We’re all inured to sensationalist headlines about some disaster or another on the horizon. So I don’t blame anyone who was exhausted when they saw last month that dozens of scientists were warning in the journal Science that mirror bacteria could bring about a catastrophic ecosystem collapse and even mass extinction.
After all, we already have looming threats like H5N1 to worry about, and more generally we live in an age that, as Adam Kirsch put it recently in The Atlantic, feels like “apocalypse, constantly.” The mirror bacteria news hit the same week we were told that a widely read study about how our black spatulas were killing us was really just the result of a math error. It can be hard to tell which concerns are deathly serious and which are just headlines that will be forgotten a month later.
But having done a lot more reading about the mirror bacteria situation, I’m here with bad news: It’s real, and it’s really serious.
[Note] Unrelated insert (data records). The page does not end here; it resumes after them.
Lemma keptFrom_last k prev l : l <> [] -> (k + pred (length l))%nat ∈ keptFrom k prev l.
Proof.
  revert k prev. induction l as [|s l IH]; intros k prev Hne; [done|].
  destruct l as [|next l]; [simpl; rewrite Nat.add_0_r; left|]. rewrite keptFrom_cons.
  specialize (IH (S k) s ltac:(done)).
  replace (k + pred (length (s :: next :: l)))%nat with (S k + pred (length (next :: l)))%nat by (simpl; lia).
  destruct (boundary gap prev s next); [by right|done].
Qed.

Lemma boundary_broken prev s next : broken prev s \/ broken s next -> boundary gap prev s next = true.
Proof.
  unfold broken, boundary. rewrite !orb_true_iff, !negb_true_iff, !String.eqb_neq. naive_solver.
Qed.

(** Both sides of a break are kept. *)
Lemma keptFrom_breaks k prev l i a b :
  (prev :: l) !! i = Some a -> (prev :: l) !! S i = Some b -> broken a b ->
  (i = 0%nat \/ (k + pred i)%nat ∈ keptFrom k prev l) /\ (k + i)%nat ∈ keptFrom k prev l.
Proof.
  revert k prev i. induction l as [|s l IH]; intros k prev i Ha Hb Hbr; [done|].
  destruct l as [|next l].
  { destruct i as [|i]; [|done]. split; [by left|]. simpl. rewrite Nat.add_0_r. left. }
  rewrite keptFrom_cons. destruct i as [|i].
  - injection Ha as ->. injection Hb as ->. rewrite (boundary_broken a b next) by auto.
    split; [by left|]. rewrite Nat.add_0_r. left.
  - destruct (IH (S k) s i Ha Hb Hbr) as [Hleft Hright].
    replace (k + S i)%nat with (S k + i)%nat by lia.
    assert (Hk : (S k + i)%nat ∈ (if boundary gap prev s next then k :: keptFrom (S k) s (next :: l) else keptFrom (S k) s (next :: l))).
    { destruct (boundary gap prev s next); [by right|done]. }
    split; [|done]. right. simpl pred. destruct Hleft as [->|Hleft].
    + injection Ha as ->. injection Hb as ->. rewrite (boundary_broken prev a b) by auto. rewrite Nat.add_0_r. left.
    + destruct i as [|i]; [injection Ha as ->; injection Hb as ->; rewrite (boundary_broken prev a b) by auto; rewrite Nat.add_0_r; left|].
      simpl pred in Hleft. replace (k + S i)%nat with (S k + i)%nat by lia.
      destruct (boundary gap prev s next); [by right|done].
Qed.

(** What a sequence of kept positions must hold to lose nothing. *)
Record lossless (l : list ServerAvailabilitySample) (ks : list nat) : Prop := {
  ll_sorted : StronglySorted lt ks;
  ll_ends : l <> [] -> 0%nat ∈ ks /\ pred (length l) ∈ ks;
  ll_breaks i a b : l !! i = Some a -> l !! S i = Some b -> broken a b -> i ∈ ks /\ S i ∈ ks
}.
More than 35 scientists, including leading researchers across half a dozen different fields, came together in a December technical report to argue that ongoing work on mirror bacteria could trigger a mass extinction. The catastrophe it warns about is plausible, if mind-bending.
And it’s not one of those situations where the skeptics are coming from outside the field: Many of the leading scientists who worked to invent mirror life have now become convinced such work would be incredibly dangerous. In fact it’s one of the rare cases where experts have become more concerned as they’ve learned more, instead of less so.
But there’s also good news: Now that we are aware of the risk, catastrophe shouldn’t happen by accident. At this point, mirror life is mostly theoretical — it would take decades of work to actually create it. So as scientists come to look more closely at the risks, they can bring about a stop to this work, with very little cost to other essential research.